-- RECORDS PROVIDED follows --

Lemma Parse_reference raw l q :
  Validate l = Ok tt -> EventSequence l < 2 ^ 63 -> spelled l q ->
  B (TrimSpace raw) = reference (BundleHeadHash l) q -> Parse raw = Ok l.
Proof.
  intros Hv Hn Hq Hraw. pose proof Hv as (Hh & Hn0 & Hr)%Validate_parts. destruct (hex_plain _ Hh) as [Hhp _].
  pose proof (spelled_in_query _ _ q Hn0 Hr Hq) as Hin. pose proof (parse_query_spellings _ _ q (conj Hn0 Hn) Hr Hq) as Hquery.
  unfold Parse. cbv zeta. rewrite (proj2 (String.eqb_neq (TrimSpace raw) "")) by (intros E; by rewrite E in Hraw).
  assert (HasPrefix (TrimSpace raw) canonicalPrefix = true) as ->.
  { unfold HasPrefix. rewrite Hraw. reflexivity. }
  assert (forall c, c = "%"%char \/ c = "#"%char -> c ∉ B (TrimSpace raw)) as Hclean.
  { intros c Hc. rewrite Hraw. unfold reference. rewrite !elem_of_app, elem_of_cons. intros [Hi|[Hi|[Hi|Hi]]].
    - assert (Forall (fun c => c <> "%"%char /\ c <> "#"%char) (B "atb://evidence/1/")) as Hall by (by repeat constructor).
      rewrite Forall_forall in Hall. apply Hall in Hi. naive_solver.
    - apply (plain_absent _ c Hhp); [by destruct Hc as [->| ->]|done].
    - destruct Hc; congruence.
    - rewrite Forall_forall in Hin. apply Hin, in_query_ok in Hi. naive_solver. }
  cbn [negb andb]. rewrite !absent_existsb by auto. rewrite Hraw, url_of_reference by done. cbn [Scheme Authority Path RawQuery].
  rewrite !bool_decide_eq_true_2 by done. cbn [negb].
  assert (parse_path (B "/1/" ++ B (BundleHeadHash l)) = Ok (BundleHeadHash l)) as ->.
  { unfold parse_path. change (B "/1/" ++ ?x) with ([] ++ "/"%char :: (B "1" ++ "/"%char :: x)).
    assert (~ "/"%char ∈ B "1") as Hone by (intros [?|?%elem_of_nil]%elem_of_cons; done).
    rewrite split_at_app by apply not_elem_of_nil. rewrite split_at_app by done.
    rewrite split_at_none by (by apply plain_absent). change (ParseInt64 (S_of (B "1"))) with (Some 1).
    cbn [Z.eqb GrammarVersion]. change (String.eqb (S_of (B "1")) (show_int GrammarVersion)) with true.
    rewrite S_of_B, Hh. done. }
  rewrite Hquery. cbn [fst snd]. destruct l. cbn [BundleHeadHash EventSequence RecordHash] in *. rewrite Hv. done.
Qed.
Lemma tool_errors_view sid ts b b' :
  (fun e => (ToolUseID e, DetailDigest e)) <$> ExtractToolResultErrors b =
  (fun e => (ToolUseID e, DetailDigest e)) <$> ExtractToolResultErrors b' ->
  tool_error_event sid ts <$> ExtractToolResultErrors b = tool_error_event sid ts <$> ExtractToolResultErrors b'.
Proof.
  generalize (ExtractToolResultErrors b) (ExtractToolResultErrors b'). intros l.
  induction l as [|x l IH]; intros [|y l']; try discriminate; [done|]. intros E.
  cbn [fmap list_fmap] in *. injection E as Ei Ed El. f_equal; [|by apply IH]. unfold tool_error_event. by rewrite Ei, Ed.
Qed.

Section alike.
Context {R E : Type} `{Recorder R E} (cfg : ProxyConfig) (digest_mode : CaptureBodies cfg = false).
#[local] Abbreviation h := LoggingHandler.

Lemma request_event_view v host req req' b b' id :
  alike_request cfg req req' -> alike_request_body b b' ->
  RequestRecord.ToEvent (request_record cfg v id host req b) = RequestRecord.ToEvent (request_record cfg v id host req' b').
Proof.
  intros Hr Hb. destruct Hr as [Hm Hp Ha Hh H1 H2 Hk Hbl Hact]. destruct Hb as [Hd Hl Hmo Ht Hte]. unfold request_record, RequestRecord.ToEvent.
  cbn [RequestRecord.SessionID RequestRecord.Host RequestRecord.Method RequestRecord.Path RequestRecord.Provider
       RequestRecord.Model RequestRecord.APIKey RequestRecord.Headers RequestRecord.Body RequestRecord.RecordedAt
       RequestRecord.DisplayName RequestRecord.Email RequestRecord.CaptureBody].
  destruct (blank id); [done|]. destruct (blank (stripPort host)); [done|].
  rewrite digest_mode, Hm, Hp, Hh, Hmo, (recordBody_view _ b b' Hd Hl).
  by rewrite (ApplyActor_key _ _ (ExtractAPIKey (r_Header req)) (ExtractAPIKey (r_Header req')) Hk Hbl).
Qed.

Lemma captureRequest_view v host req req' b b' (p : proxy R) :
  alike_request cfg req req' -> alike_request_body b b' ->
  captureRequest cfg h v host req b p = captureRequest cfg h v host req' b' p.
Proof.
  intros Hr Hb. pose proof (fun id => request_event_view v host req req' b b' id Hr Hb) as Hev.
  destruct Hr as [Hm Hp Ha Hh H1 H2 Hk Hbl Hact], Hb as [Hd Hl Hmo Ht Hte].
  assert (ExtractThreadKey host req b = ExtractThreadKey host req' b') as Hthread.
  { unfold ExtractThreadKey. by rewrite H1, H2, Ht, Hp, Ha. }
  unfold captureRequest. rewrite Hthread. destruct (Resolve _ _ _ _) as [m a]. rewrite Hact. cbn [HandleRequest h HandleRequest_].
  rewrite Hev. destruct (RequestRecord.ToEvent _) as [ev|e]; [|done]. destruct (append _ ev) as [r res].
  unfold recordToolResultErrors. by rewrite (tool_errors_view _ _ b b').
Qed.

Lemma tool_events_view sid actor ts b b' :
  (fun tc => (Name tc, InputDigest tc)) <$> ExtractToolCalls b = (fun tc => (Name tc, InputDigest tc)) <$> ExtractToolCalls b' ->
  tool_call_event sid actor ts <$> List.filter (fun tc => nonempty (Name tc)) (ExtractToolCalls b) =
  tool_call_event sid actor ts <$> List.filter (fun tc => nonempty (Name tc)) (ExtractToolCalls b').
Proof.
  generalize (ExtractToolCalls b) (ExtractToolCalls b'). intros l. induction l as [|x l IH]; intros [|y l']; try discriminate; [done|].
  intros E0. cbn [fmap list_fmap List.filter] in *. injection E0 as En Ed El. rewrite En.
  destruct (nonempty (Name y)); [|by apply IH]. cbn [fmap list_fmap]. f_equal; [|by apply IH].
  unfold tool_call_event. by rewrite En, Ed.
Qed.

Lemma response_event_view v host req req' status hd hd' b b' id model u :
  alike_request cfg req req' -> ScanHeaders hd = ScanHeaders hd' -> alike_response_body b b' ->
  ResponseRecord.ToEvent (response_record cfg v id host req (mkResponse status hd b) model u) =
  ResponseRecord.ToEvent (response_record cfg v id host req' (mkResponse status hd' b') model u).
Proof.
  intros Hr Hhd Hb. destruct Hr as [Hm Hp Ha Hh H1 H2 Hk Hbl Hact], Hb as [Hd Hl Hu Hmo Hc Ht], u as [[pr ou] tot].
  unfold response_record, ResponseRecord.ToEvent.
  cbn [ResponseRecord.SessionID ResponseRecord.Host ResponseRecord.Method ResponseRecord.Path ResponseRecord.Provider
       ResponseRecord.Model ResponseRecord.Headers ResponseRecord.Body ResponseRecord.RecordedAt
       ResponseRecord.DisplayName ResponseRecord.Email ResponseRecord.CaptureBody ResponseRecord.StatusCode
       ResponseRecord.PromptTokens ResponseRecord.OutputTokens ResponseRecord.TotalTokens StatusCode p_Header p_Body].
  destruct (blank id); [done|]. destruct (blank (stripPort host)); [done|].
  by rewrite digest_mode, Hm, Hp, Hhd, (recordBody_view _ b b' Hd Hl).
Qed.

-- RECORDS PROVIDED concluded --

What is needed is a word-for-word copy of the records above, from the first line through the line that contains "- rewrite Forall_forall".

Lemma Parse_reference raw l q :
  Validate l = Ok tt -> EventSequence l < 2 ^ 63 -> spelled l q ->
  B (TrimSpace raw) = reference (BundleHeadHash l) q -> Parse raw = Ok l.
Proof.
  intros Hv Hn Hq Hraw. pose proof Hv as (Hh & Hn0 & Hr)%Validate_parts. destruct (hex_plain _ Hh) as [Hhp _].
  pose proof (spelled_in_query _ _ q Hn0 Hr Hq) as Hin. pose proof (parse_query_spellings _ _ q (conj Hn0 Hn) Hr Hq) as Hquery.
  unfold Parse. cbv zeta. rewrite (proj2 (String.eqb_neq (TrimSpace raw) "")) by (intros E; by rewrite E in Hraw).
  assert (HasPrefix (TrimSpace raw) canonicalPrefix = true) as ->.
  { unfold HasPrefix. rewrite Hraw. reflexivity. }
  assert (forall c, c = "%"%char \/ c = "#"%char -> c ∉ B (TrimSpace raw)) as Hclean.
  { intros c Hc. rewrite Hraw. unfold reference. rewrite !elem_of_app, elem_of_cons. intros [Hi|[Hi|[Hi|Hi]]].
    - assert (Forall (fun c => c <> "%"%char /\ c <> "#"%char) (B "atb://evidence/1/")) as Hall by (by repeat constructor).
      rewrite Forall_forall in Hall. apply Hall in Hi. naive_solver.
    - apply (plain_absent _ c Hhp); [by destruct Hc as [->| ->]|done].
    - destruct Hc; congruence.
    - rewrite Forall_forall in Hin. apply Hin, in_query_ok in Hi. naive_solver. }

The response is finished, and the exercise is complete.